Sherry Bryant, Wildlife Artist

August 29, 2008 Updated: October 1, 2015

Tabitha the Cat. (Sherry Bryant)
Tabitha the Cat. (Sherry Bryant)
TUCSON, AZ—I happened to be visiting an art gallery a few days ago and was drawn to the paintings of wildlife. I recognized the unique style of a painter I had met several years ago but never contacted, so this time I called!

When I stepped out of my car at Sherry Bryant's home, the very first thing I noticed was the absolute silence and peace of the area she lives in. There is a stillness that is deep and mystical. Sherry said when she moved into the home her new neighbors said, "Welcome to the silence."
She is a warm vibrant woman, much like her art work, which exudes life and warmth. Her baby book notes that as early as two-years-old Sherry loved to draw, and her pictures were always of horses. She received her first easel at six-years-old, and since then she has studied and painted animals, both real and mythological. She is a self taught artist, the basis of her knowledge coming from her own research, experience, and practice, practice, practice.
"I'm very drawn to animals; of course, and Chinese and Japanese paintings have been an inspiration for me. I like the texture, spontaneity, the simplicity and elegance of design. I combine these elements in my own work," she says.
Sherry also points out, "I paint to express the inner being of the animal." She has studied both animal and human anatomy in depth.
Another influence for Sherry is Albrecht Durer, a well known artist of the late Gothic to Renaissance era in Germany.
As I looked at her work, I understood I was having "an experience" of the paintings rather than just looking at artwork.  Walking through her home and studio, I was dazzled by the incredible uniqueness and stunning detail in her paintings. They vibrate with life.
Sherry explains, "I want to appeal not only to the eye but also to the soul—I am genuinely after a profundity of the feeling."
Her current work is mostly watercolors. "Watercolors provide more freedom of expression. I do several layers to each painting: first I wet the watercolor paper and then brush on a layer of paint. I allow the paint to dry then wet it again. Then I apply another layer of paint. I repeat this process, sometimes as many as 15 times. It provides a unique luminosity to the painting."

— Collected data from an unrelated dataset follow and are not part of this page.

(** C2: if, among the filtered records, indicator [X] has a value at the
    key [(m, b)] and indicator [Y] has none there (no record, or blank
    ones only), the run shows a table that has a row of this key with the
    value of [X] (rounded) in the column of [X] and a blank in the column
    of [Y]; and no key of a selected indicator is missing: every filtered
    record has a row with its key and its value. *)
Theorem outer_join_completeness (f : Filtros)
  (indicadores_selec meses_escolhidos racas_escolhidas : list str)
  (iX iY : nat) (X Y m b : str) (x : Q) :
  categorias_unicas meses_escolhidos = true ->
  nth_error indicadores_selec iX = Some X ->
  nth_error indicadores_selec iY = Some Y ->
  In (m, b, Some x) (df_ind (f_final f) meses_escolhidos racas_escolhidas X) ->
  (forall y, ~ In (m, b, Some y)
               (df_ind (f_final f) meses_escolhidos racas_escolhidas Y)) ->
  exists tela,
    run (montar f indicadores_selec meses_escolhidos racas_escolhidas)
    = (Returned tela, [])
    /\ valor_cols (t_show tela) = indicadores_selec
    /\ (exists l, In l (linhas (t_show tela)) /\ chave l = (m, b)
                  /\ nth_error (l_Valor l) iX = Some (Some (round2 x))
                  /\ nth_error (l_Valor l) iY = Some None)
    /\ (forall i Z m' b' v',
           nth_error indicadores_selec i = Some Z ->
           In (m', b', v') (df_ind (f_final f) meses_escolhidos racas_escolhidas Z) ->
           exists l, In l (linhas (t_show tela)) /\ chave l = (m', b')
                     /\ nth_error (l_Valor l) i = Some (arredondar v')).
Proof.
  intros Hu HX HY Hrec Hnone.
  assert (HiX : iX < length indicadores_selec)
    by (apply nth_error_Some; congruence).
  assert (HiY : iY < length indicadores_selec)
    by (apply nth_error_Some; congruence).
  assert (Hne : iX <> iY).
  { intros ->. rewrite HX in HY. injection HY as ->. now apply (Hnone x). }
  assert (H2 : 2 <= length indicadores_selec) by lia.
  destruct (df_merge_some f indicadores_selec meses_escolhidos racas_escolhidas)
    as [t [Ht [Hcols [Hlen [Hprov Hinv]]]]]; [lia|].
  assert (Hall : forall i Z m' b' v',
             nth_error indicadores_selec i = Some Z ->
             In (m', b', v') (df_ind (f_final f) meses_escolhidos racas_escolhidas Z) ->
             exists l0, In l0 (linhas t) /\ chave l0 = (m', b')
                        /\ nth_error (l_Valor l0) i = Some v').
  { intros i Z m' b' v' Hi Hin. rewrite <- Hcols in Hi.
    destruct (Hinv i Z Hi) as [Hc _]. exact (Hc (m', b') v' Hin). }
  destruct (Hall iX X m b (Some x) HX Hrec) as [l0 [Hl0 [Hk0 Hn0]]].
  assert (Hrows : linhas t <> []) by (intros E; rewrite E in Hl0; contradiction).
  exists {| t_show := df_show t meses_escolhidos;
            t_html := html_table (df_show t meses_escolhidos);
            t_line := coluna (df_show t meses_escolhidos) 0;
            t_bar := coluna (df_show t meses_escolhidos) 1 |}.
  split; [unfold run; now apply montar_ok|].
  cbn [t_show]. split; [exact Hcols|]. split.
  - exists {| l_Mes_nome := l_Mes_nome l0; l_Raca := l_Raca l0;
              l_Valor := map arredondar (l_Valor l0) |}.
    split; [apply df_show_in; exists l0; now repeat split|].
    split; [exact Hk0|]. cbn [l_Valor]. rewrite !nth_error_map, Hn0.
    split; [reflexivity|].
    assert (HlY : iY < length (l_Valor l0))
      by (rewrite (Hlen l0 Hl0), Hcols; exact HiY).
    destruct (nth_error (l_Valor l0) iY) as [w|] eqn:Ew;
      [|apply nth_error_None in Ew; lia].
    rewrite <- Hcols in HY. destruct (Hinv iY Y HY) as [_ Hs].
    destruct (Hs l0 w Hl0 Ew) as [Hin | [-> _]]; [|reflexivity].
    destruct w as [y|]; [|reflexivity].
    rewrite Hk0 in Hin. now apply Hnone in Hin.
  - intros i Z m' b' v' Hi Hin.
    destruct (Hall i Z m' b' v' Hi Hin) as [l1 [Hl1 [Hk1 Hn1]]].
    exists {| l_Mes_nome := l_Mes_nome l1; l_Raca := l_Raca l1;
              l_Valor := map arredondar (l_Valor l1) |}.
    split; [apply df_show_in; exists l1; now repeat split|].
    split; [exact Hk1|]. cbn [l_Valor]. now rewrite nth_error_map, Hn1.
Qed.

(** C6: when the selection has two indicators or more and some selected
    indicator has a record that passes the filters, the run shows a table
    whose rows are the rows of the join, sorted: of two rows the earlier
    one has its month earlier in the list of months that the user chose,
    or the same month and a breed that is not greater in the order of
    strings, in which [Hibrido] comes before [Zebu]. *)
Theorem result_order (f : Filtros)
  (indicadores_selec meses_escolhidos racas_escolhidas : list str)
  (ind m b : str) (v : option Q) :
  2 <= length indicadores_selec ->
  categorias_unicas meses_escolhidos = true ->
  In ind indicadores_selec ->
  In (m, b, v) (df_ind (f_final f) meses_escolhidos racas_escolhidas ind) ->
  exists tela t,
    run (montar f indicadores_selec meses_escolhidos racas_escolhidas)
    = (Returned tela, [])
    /\ df_merge (f_final f) indicadores_selec meses_escolhidos racas_escolhidas
       = Some t
    /\ Permutation (map chave (linhas (t_show tela))) (map chave (linhas t))
    /\ StronglySorted (antes meses_escolhidos) (linhas (t_show tela))
    /\ str_ltb Hibrido Zebu = true.
Proof.
  intros H2 Hu Hind Hrec.
  destruct (df_merge_some f indicadores_selec meses_escolhidos racas_escolhidas)
    as [t [Ht [Hcols [Hlen [Hprov Hinv]]]]]; [lia|].
  apply In_nth_error in Hind as [i Hi]. rewrite <- Hcols in Hi.
  destruct (Hinv i ind Hi) as [Hc _].
  destruct (Hc (m, b) v Hrec) as [l0 [Hl0 _]].
  assert (Hrows : linhas t <> []) by (intros E; rewrite E in Hl0; contradiction).
  exists {| t_show := df_show t meses_escolhidos;
            t_html := html_table (df_show t meses_escolhidos);
            t_line := coluna (df_show t meses_escolhidos) 0;
            t_bar := coluna (df_show t meses_escolhidos) 1 |}, t.
  split; [unfold run; now apply montar_ok|].
  split; [exact Ht|]. cbn [t_show]. split; [|split; [|reflexivity]].
  - unfold df_show. cbn [linhas]. rewrite map_map.
    change (fun x : Linha Q =>
              chave {| l_Mes_nome := l_Mes_nome x; l_Raca := l_Raca x;
                       l_Valor := map arredondar (l_Valor x) |})
      with (@chave Q).
    apply Permutation_map, sort_values_perm.
  - unfold df_show. cbn [linhas].
    apply StronglySorted_map_in
      with (R := fun a b => linha_leb meses_escolhidos a b = true);
      [|apply sort_values_sorted].
    assert (Hmes : forall a, In a (sort_values meses_escolhidos (linhas t)) ->
                             In (l_Mes_nome a) meses_escolhidos).
    { intros a Ha.
      apply (Permutation_in _ (sort_values_perm meses_escolhidos (linhas t))) in Ha.
      destruct (Hprov a Ha) as [ind0 [w [_ Hw]]].
      exact (proj1 (df_ind_mes f meses_escolhidos racas_escolhidas ind0
                      (l_Mes_nome a) (l_Raca a) w Hw)). }
    intros a c Ha Hc' Hle.
    destruct (linha_leb_antes meses_escolhidos a c (Hmes a Ha) (Hmes c Hc') Hle)
      as [ia [ib Hab]].
    exists ia, ib. exact Hab.
Qed.

(** Once the filters are built, the run goes on with what the user picks. *)
Lemma app_after_preparar {U : UnicodeData} (df : DataFrame)
  (escolha : Filtros -> list str * list str * list str)
  (f : Filtros) (log : list message) :
  run (preparar df) = (Returned f, log) ->
  run (app df escolha)
  = montar f (fst (fst (escolha f))) (snd (fst (escolha f))) (snd (escolha f)) log.
Proof.
  intros H. unfold run, app, bind in *. rewrite H.
  now destruct (escolha f) as [[a b] c].
Qed.

(** C7: with fewer than two indicators selected the run shows the warning
    that asks for two and stops there: no table is built and nothing is
    raised, whatever the months and the breeds, and whatever was shown before. *)
Theorem too_few_indicators (f : Filtros)
  (indicadores_selec meses_escolhidos racas_escolhidas : list str)
  (log : list message) :
  length indicadores_selec < 2 ->
  montar f indicadores_selec meses_escolhidos racas_escolhidas log
  = (Stopped, log ++ [warning_dois_indicadores]).
Proof. apply montar_poucos. Qed.

(** C8: with two indicators or more selected, when no record of any of
    them passes the filters, the run shows the warning of the empty result,
    which is another message than the warning of the selection, and stops. *)
Theorem empty_result (f : Filtros)
  (indicadores_selec meses_escolhidos racas_escolhidas : list str)
  (log : list message) :
  2 <= length indicadores_selec ->
  (forall ind, In ind indicadores_selec ->
     df_ind (f_final f) meses_escolhidos racas_escolhidas ind = []) ->
  montar f indicadores_selec meses_escolhidos racas_escolhidas log
  = (Stopped, log ++ [warning_nenhum_dado])
  /\ warning_nenhum_dado <> warning_dois_indicadores.
Proof.
  intros H2 Hempty. split; [|discriminate].
  destruct (df_merge_some f indicadores_selec meses_escolhidos racas_escolhidas)
    as [t [Ht [Hcols [_ [Hprov _]]]]]; [lia|].
  apply montar_vazio with (m := t); [assumption | assumption |].
  destruct (linhas t) as [|l ls] eqn:E; [reflexivity|].
  destruct (Hprov l) as [ind [w [Hin Hw]]]; [now left|].
  rewrite Hcols in Hin. rewrite (Hempty ind Hin) in Hw. contradiction.
Qed.

Lemma outer_join_completeness_witness :
  exists tela,
    run (montar Exemplos.filtros_dois_meses [Exemplos.Peso; Exemplos.Consumo]
                [Exemplos.Janeiro; Exemplos.Fevereiro] racas)
    = (Returned tela, [])
    /\ valor_cols (t_show tela) = [Exemplos.Peso; Exemplos.Consumo]
    /\ (exists l, In l (linhas (t_show tela))
                  /\ chave l = (Exemplos.Janeiro, Zebu)
                  /\ nth_error (l_Valor l) 0 = Some (Some (round2 (4 # 1)))
                  /\ nth_error (l_Valor l) 1 = Some None)
    /\ (forall i Z m' b' v',
           nth_error [Exemplos.Peso; Exemplos.Consumo] i = Some Z ->
           In (m', b', v')
              (df_ind (f_final Exemplos.filtros_dois_meses)
                      [Exemplos.Janeiro; Exemplos.Fevereiro] racas Z) ->
           exists l, In l (linhas (t_show tela)) /\ chave l = (m', b')
                     /\ nth_error (l_Valor l) i = Some (arredondar v')).
Proof.
  apply (outer_join_completeness Exemplos.filtros_dois_meses
           [Exemplos.Peso; Exemplos.Consumo]
           [Exemplos.Janeiro; Exemplos.Fevereiro] racas
           0 1 Exemplos.Peso Exemplos.Consumo Exemplos.Janeiro Zebu (4 # 1)%Q).
  - reflexivity.
  - reflexivity.
  - reflexivity.
  - vm_compute. right. left. reflexivity.
  - intros y. vm_compute. intros H.
    repeat (destruct H as [H|H]; [discriminate H|]). exact H.
Defined.

Lemma result_order_witness :
  exists tela t,
    run (montar Exemplos.filtros_dois_meses [Exemplos.Peso; Exemplos.Consumo]
                [Exemplos.Fevereiro; Exemplos.Janeiro] racas)
    = (Returned tela, [])
    /\ df_merge (f_final Exemplos.filtros_dois_meses)
                [Exemplos.Peso; Exemplos.Consumo]
                [Exemplos.Fevereiro; Exemplos.Janeiro] racas = Some t
    /\ Permutation (map chave (linhas (t_show tela))) (map chave (linhas t))
    /\ StronglySorted (antes [Exemplos.Fevereiro; Exemplos.Janeiro])
                      (linhas (t_show tela))
    /\ str_ltb Hibrido Zebu = true.
Proof.
  apply (result_order Exemplos.filtros_dois_meses
           [Exemplos.Peso; Exemplos.Consumo]
           [Exemplos.Fevereiro; Exemplos.Janeiro] racas
           Exemplos.Peso Exemplos.Janeiro Hibrido (Some (7 # 2)%Q)).
  - cbn. lia.
  - reflexivity.
  - now left.
  - vm_compute. left. reflexivity.
Defined.

(** With the months chosen as February, January the rows of February come
    first: the order is the order of the choice, not of the calendar. *)
Example result_order_fevereiro_first :
  map chave
      (linhas (df_show
         (match df_merge (f_final Exemplos.filtros_dois_meses)
                         [Exemplos.Peso; Exemplos.Consumo]
                         [Exemplos.Fevereiro; Exemplos.Janeiro] racas with
          | Some t => t
          | None => {| valor_cols := []; linhas := [] |}
          end)
         [Exemplos.Fevereiro; Exemplos.Janeiro]))
  = [ (Exemplos.Fevereiro, Hibrido); (Exemplos.Fevereiro, Zebu);
      (Exemplos.Janeiro, Hibrido); (Exemplos.Janeiro, Zebu) ].
Proof. reflexivity. Qed.

Lemma too_few_indicators_witness :
  montar Exemplos.filtros_dois_meses [Exemplos.Peso]
         [Exemplos.Janeiro; Exemplos.Fevereiro] racas []
  = (Stopped, [] ++ [warning_dois_indicadores]).
Proof.
  apply (too_few_indicators Exemplos.filtros_dois_meses [Exemplos.Peso]
           [Exemplos.Janeiro; Exemplos.Fevereiro] racas []).
  cbn. lia.
Defined.

Lemma empty_result_witness :
  montar Exemplos.filtros_dois_meses [Exemplos.Peso; Exemplos.Consumo] [] racas []
  = (Stopped, [] ++ [warning_nenhum_dado])
  /\ warning_nenhum_dado <> warning_dois_indicadores.
Proof.
  apply (empty_result Exemplos.filtros_dois_meses
           [Exemplos.Peso; Exemplos.Consumo] [] racas []).
  - cbn. lia.
  - intros ind [<- | [<- | []]]; reflexivity.
Defined.

(* ================================================================== *)
(** ** The filters: indicators and months *)

Lemma unique_in (seen l : list str) (x : str) :
  In x (unique seen l) <-> In x l /\ ~ In x seen.
Proof.
  revert seen. induction l as [|y l IH]; intros seen; simpl.
  - tauto.
  - destruct (str_in y seen) eqn:E.
    + apply str_in_In in E. rewrite IH. split.
      * intros [H1 H2]. split; [now right | assumption].
      * intros [[-> | H1] H2]; [contradiction | now split].
    + assert (Hy : ~ In y seen)
        by (intros H; apply str_in_In in H; congruence).
      simpl. rewrite IH. simpl. split.
      * intros [<- | [H1 H2]]; [split; [now left | assumption]|].
        split; [now right | tauto].
      * intros [[-> | H1] H2]; [now left|].
        destruct (str_eqb y x) eqn:Eyx.
        -- apply str_eqb_eq in Eyx. now left.
        -- apply str_eqb_neq in Eyx. right. split; [assumption|].
           intros [H | H]; [contradiction | contradiction].
Qed.
(** [parse_timestamp] on [h:m:s] with convertible components. *)
Lemma parse_timestamp_three (h m s : str) (zh zm : Z) (qs : Q) :
  no_colon h = true -> no_colon m = true -> no_colon s = true ->
  py_int h = Some zh -> py_int m = Some zm -> py_float s = Some qs ->
  parse_timestamp (h ++ [colon] ++ m ++ [colon] ++ s)
  = Some (inject_Z (zh * 3600 + zm * 60) + qs).
Proof.
  intros Ch Cm Cs Ih Im Fs. unfold parse_timestamp. simpl.
  rewrite split_on_app by exact Ch. rewrite split_on_app by exact Cm.
  rewrite split_on_no_sep by exact Cs. rewrite Ih, Im, Fs. reflexivity.
Qed.

Lemma In_p_alt {A} (p q : Parser A) (s : str) (y : A * str) :
  In y (p_alt p q s) -> In y (p s) \/ In y (q s).
Proof. unfold p_alt. apply in_app_iff. Qed.

Lemma In_p_opt {A} (p : Parser A) (s : str) (o : option A) (r : str) :
  In (o, r) (p_opt p s) ->
  (o = None /\ r = s) \/ exists a, o = Some a /\ In (a, r) (p s).
Proof.
  unfold p_opt. intros H. apply In_p_alt in H as [H|H].
  - apply In_p_bind in H as [a [r1 [H1 H]]]. apply In_p_ret in H.
    injection H as -> ->. right. exists a. auto.
  - apply In_p_ret in H. injection H as -> ->. left. auto.
Qed.

(** The text captured by the group [(\d{2}:\d{2}:\d{2}\.\d{3})]. *)
Lemma In_p_group_vtt_time (s g r : str) :
  In (g, r) (p_group p_vtt_time s) ->
  exists hh mm ss ms,
    digits_of_len 2 hh /\ digits_of_len 2 mm /\ digits_of_len 2 ss /\ digits_of_len 3 ms
    /\ g = hh ++ [colon] ++ mm ++ [colon] ++ (ss ++ "."%char :: ms).
Proof.
  intros H. apply In_p_group in H as [u [Hu ->]].
  apply In_p_vtt_time in Hu as (hh & mm & ss & ms & Dh & Dm & Ds & Dms & ->).
  exists hh, mm, ss, ms. refine (conj Dh (conj Dm (conj Ds (conj Dms _)))).
  rewrite firstn_app_length. unfold colon.
  repeat (rewrite <- app_assoc || rewrite <- app_comm_cons). reflexivity.
Qed.

(** What [parse_timestamp] is applied to in a VTT cue: both groups of
    the cue-timing regex have the shape [hh:mm:ss.mmm]. *)
Lemma In_p_cue_timing (s g1 g2 r : str) :
  In ((g1, g2), r) (p_cue_timing s) ->
  (exists s1 r1, In (g1, r1) (p_group p_vtt_time s1))
  /\ (exists s2, In (g2, r) (p_group p_vtt_time s2)).
Proof.
  unfold p_cue_timing. intros H.
  apply In_p_bind in H as [g [r1 [H1 H]]].
  apply In_p_bind in H as [? [? [_ H]]]. apply In_p_bind in H as [? [? [_ H]]].
  apply In_p_bind in H as [? [s2 [_ H]]]. apply In_p_bind in H as [g' [r5 [H5 H]]].
  apply In_p_ret in H. injection H as -> -> ->.
  split; [exists s, r1; exact H1 | exists s2; exact H5].
Qed.

(** [parse_timestamp] on a string of the shape [hh:mm:ss.mmm]. *)
Lemma parse_timestamp_vtt_shape (hh mm ss ms : str) :
  digits_of_len 2 hh -> digits_of_len 2 mm -> digits_of_len 2 ss -> digits_of_len 3 ms ->
  exists zh zm qs,
    py_int hh = Some zh /\ py_int mm = Some zm /\ py_float (ss ++ "."%char :: ms) = Some qs
    /\ parse_timestamp (hh ++ [colon] ++ mm ++ [colon] ++ (ss ++ "."%char :: ms))
       = Some (inject_Z (zh * 3600 + zm * 60) + qs).
Proof.
  intros [Lh Dh] [Lm Dm] [Ls Ds] [Lms Dms].
  assert (Nh : hh <> []) by (intros ->; discriminate Lh).
  assert (Nm : mm <> []) by (intros ->; discriminate Lm).
  assert (Ns : ss <> []) by (intros ->; discriminate Ls).
  exists (digits_val 0 hh), (digits_val 0 mm),
    (inject_Z (digits_val 0 ss)
     + inject_Z (digits_val 0 ms) / inject_Z (10 ^ Z.of_nat (List.length ms))).
  rewrite !py_int_digits by assumption. rewrite py_float_digits by assumption.
  repeat split. apply parse_timestamp_three.
  - apply digits_no_colon, Dh.
  - apply digits_no_colon, Dm.
  - unfold no_colon. rewrite forallb_app. simpl.
    fold (no_colon ss). fold (no_colon ms). rewrite !digits_no_colon by assumption. reflexivity.
  - apply py_int_digits; assumption.
  - apply py_int_digits; assumption.
  - apply py_float_digits; assumption.
Qed.

Lemma In_p_d12 (s a r : str) :
  In (a, r) (p_d12 s) -> a <> [] /\ forallb is_digit a = true.
Proof.
  unfold p_d12. intros H. apply In_p_group in H as [x [Hx ->]].
  apply In_p_alt in Hx as [Hx|Hx]; apply In_p_count in Hx as [-> [Hl Hd]];
    rewrite firstn_app_length; (split; [intros ->; discriminate Hl | exact Hd]).
Qed.

Lemma In_p_tb_time (s a b r : str) (c : option str) :
  In ((a, b, c), r) (p_tb_time s) ->
  (a <> [] /\ forallb is_digit a = true) /\ digits_of_len 2 b
  /\ (c = None \/ exists cc, c = Some cc /\ digits_of_len 2 cc).
Proof.
  unfold p_tb_time. intros H.
  apply In_p_bind in H as [a' [r1 [H1 H]]].
  apply In_p_bind in H as [? [? [_ H]]].
  apply In_p_bind in H as [b' [r3 [H3 H]]].
  apply In_p_bind in H as [? [? [_ H]]].
  apply In_p_bind in H as [c' [r5 [H5 H]]].
  apply In_p_ret in H. injection H as -> -> -> _.
  apply In_p_d12 in H1. apply In_p_count in H3 as [_ [Lb Db]].
  split; [exact H1|]. split; [split; assumption|].
  apply In_p_opt in H5 as [[-> _]|[cc [-> Hc]]]; [left; reflexivity|].
  apply In_p_count in Hc as [_ [Lc Dc]]. right. exists cc. split; [reflexivity|split; assumption].
Qed.

Lemma digits_len_ne (n : nat) (u : str) : digits_of_len (S n) u -> u <> [].
Proof. intros [Hl _] ->. discriminate Hl. Qed.

(** Claim C4: every timestamp the two timeline parsers convert.  A VTT
    cue timing [hh:mm:ss.mmm] (either group of the cue regex, found by
    [re.search]) is split at [:] into three components and
    [parse_timestamp] gives [h*3600 + m*60 + s] with [s = float(ss.mmm)];
    a TurboScribe time [(\d{1,2}):(\d{2}):?(\d{2})?] gives
    [h*3600 + m*60 + s] when the third group is present and [m*60 + s]
    for the two-component form. *)
Theorem timestamp_conversion :
  (forall (line g1 g2 rest : str) (i : nat),
     re_search p_cue_timing line = Some (i, (g1, g2), rest) ->
     forall g, g = g1 \/ g = g2 ->
     exists hh mm ss zh zm qs,
       g = hh ++ [colon] ++ mm ++ [colon] ++ ss
       /\ py_int hh = Some zh /\ py_int mm = Some zm /\ py_float ss = Some qs
       /\ parse_timestamp g = Some (inject_Z (zh * 3600 + zm * 60) + qs))
  /\ (forall (s a b r : str) (c : option str),
     In ((a, b, c), r) (p_tb_time s) ->
     exists za zb, py_int a = Some za /\ py_int b = Some zb /\
       match c with
       | None => tb_seconds a b c = Some (za * 60 + zb)%Z
       | Some cc => exists zc, py_int cc = Some zc
                    /\ tb_seconds a b c = Some (za * 3600 + zb * 60 + zc)%Z
       end).
Proof.
  split.
  - intros line g1 g2 rest i Hs g Hg.
    apply search_from_In in Hs as [s' Hs]. apply In_p_cue_timing in Hs as [[s1 [r1 H1]] [s2 H2]].
    assert (Hsh : exists s0 r0, In (g, r0) (p_group p_vtt_time s0))
      by (destruct Hg as [->| ->]; eauto).
    destruct Hsh as [s0 [r0 Hsh]].
    apply In_p_group_vtt_time in Hsh as (hh & mm & ss & ms & Dh & Dm & Ds & Dms & ->).
    destruct (parse_timestamp_vtt_shape hh mm ss ms Dh Dm Ds Dms)
      as (zh & zm & qs & Ih & Im & Fs & Ht).
    exists hh, mm, (ss ++ "."%char :: ms), zh, zm, qs. auto.
  - intros s a b r c H. apply In_p_tb_time in H as [[Na Da] [[Lb Db] Hc]].
    assert (Nb : b <> []) by (intros ->; discriminate Lb).
    exists (digits_val 0 a), (digits_val 0 b).
    rewrite !py_int_digits by assumption. split; [reflexivity|]. split; [reflexivity|].
    destruct Hc as [->|[cc [-> [Lc Dc]]]].
    + unfold tb_seconds. simpl. rewrite !py_int_digits by assumption. reflexivity.
    + assert (Nc : cc <> []) by (intros ->; discriminate Lc).
      exists (digits_val 0 cc). rewrite py_int_digits by assumption. split; [reflexivity|].
      unfold tb_seconds. destruct cc as [|x cc]; [contradiction|]. simpl.
      rewrite !py_int_digits by (assumption || discriminate). reflexivity.
Qed.

Lemma timestamp_conversion_witness :
  re_search p_cue_timing (S_ "00:01:02.500 --> 01:00:00.000")
    = Some (0%nat, (S_ "00:01:02.500", S_ "01:00:00.000"), [])
  /\ parse_timestamp (S_ "00:01:02.500") = Some ((62 # 1) + (500 # 1000))%Q
  /\ In ((S_ "4", S_ "05", None), S_ ")") (p_tb_time (S_ "4:05)"))
  /\ tb_seconds (S_ "4") (S_ "05") None = Some 245%Z
  /\ exists hh mm ss zh zm qs,
       S_ "00:01:02.500" = hh ++ [colon] ++ mm ++ [colon] ++ ss
       /\ py_int hh = Some zh /\ py_int mm = Some zm /\ py_float ss = Some qs
       /\ parse_timestamp (S_ "00:01:02.500") = Some (inject_Z (zh * 3600 + zm * 60) + qs).
Proof.
  split; [vm_compute; reflexivity|]. split; [vm_compute; reflexivity|].
  split; [vm_compute; auto|]. split; [vm_compute; reflexivity|].
  apply (proj1 timestamp_conversion (S_ "00:01:02.500 --> 01:00:00.000")
           (S_ "00:01:02.500") (S_ "01:00:00.000") [] 0%nat).
  - vm_compute. reflexivity.
  - left. reflexivity.
Defined.

(* ------------------------------------------------------------------ *)
(** ** Text-role parser on a cue holding only a speaker tag *)

(** Claim C6 (the standard branch): [bare_tag_vtt] is detected as a
    standard VTT file, and [parse_vtt_without_speakers] returns one
    segment for its cue, [1.0 --> 2.0], whose text is empty: the text left
    after the [SPEAKER_n] tag is appended without the emptiness check the
    TurboScribe branch makes. *)
Theorem parse_vtt_without_speakers_keeps_empty_text :
  detect_vtt_format (S_ "a.vtt") bare_tag_vtt = standard
  /\ exists seg,
       parse_vtt_without_speakers (S_ "a.vtt") bare_tag_vtt = Some [seg]
       /\ start seg == 1 /\ end_ seg == 2 /\ text seg = [].
Proof.
  split; [vm_compute; reflexivity|].
  eexists. split; [vm_compute; reflexivity|].
  split; [|split]; vm_compute; reflexivity.
Qed.

(* ------------------------------------------------------------------ *)
(** ** Set iteration order and the orchestrator *)

Lemma dedup_In (l : list str) (x : str) : In x (dedup l) <-> In x l.
Proof.
  induction l as [|y t IH]; simpl; [reflexivity|].
  rewrite filter_In, IH. split.
  - intros [<-|[H _]]; auto.
  - intros [<-|H]; [left; reflexivity|].
    destruct (str_eqb x y) eqn:E.
    + apply str_eqb_eq in E as ->. left; reflexivity.
    + right. split; [exact H | reflexivity].
Qed.

Lemma dedup_NoDup (l : list str) : NoDup (dedup l).
Proof.
  induction l as [|y t IH]; simpl; constructor.
  - rewrite filter_In. intros [_ H]. rewrite str_eqb_refl in H. discriminate.
  - apply NoDup_filter, IH.
Qed.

"I also am working with diluted acrylics… which have a very thin consistency, and I layer them on the canvas like watercolors." Sherry recently experimented with adding a few strands (10 -15 strands) of actual horse hair in the mane of one of her horse paintings. The result of the horse hair with the painting technique provides new light and movement to an already lovely painting.
Sherry's newest series is called "Spirit Animals of the Southwest". "Each painting has a story behind it," she says. For instance, the story of Sherry's award-winning painting of the stallion she calls "Antonio" happened in Death Valley, California.

"My friend Allen and I were visiting the flatlands area and out of nowhere a black stallion appeared," she recalls. "He reared up, struck the air with his front legs, rolled his eyes, pushed out his chest, snorted, then disappeared like a phantom." Sherry's painting of Antonio was entered into an international contest for equine artists, and it was one of the few chosen to appear in the new coffee table art book, "Ex Arte Equinus".
In Bryant's studio, I was surrounded by her work, and as we talked during the interview, my eyes would wander to the paintings. Sherry has said, "When I see a flicker in the eyes of my painting or feel the breath from its nostrils, I know it has taken on a life of its own. I see the creature from the inside out and take the viewer to dimensions beyond what is known. I'm more concerned with the spirit of the subject than its anatomical details. Although my work is about texture, transparency, fluidity and softness, it is also about a moment, a mood, an ephemeral feeling, and most of all, the animal's soul, its spirit, its divine being and nature's pure and primitive power."

Being around her work brings home the truth of her statement: these paintings are not quite like any others, they are all very enlivened. This feeling even extends to the one painting Sherry has in her studio that is not of an animal, but of Calla Lilies. As my eye touched this painting, it seemed to move subtly, to breathe.
Sherry Bryant produces art which is one-of-a-kind, and she is as unique and rich as her paintings. She has a deep connection to nature. As she said, "I was the kid who climbed trees, I climbed trees a lot!"

On her studio wall is a quote from Aristotle, "The aim of art is to not represent the outward appearance of things, but their inward significance." Sherry calls this her mantra.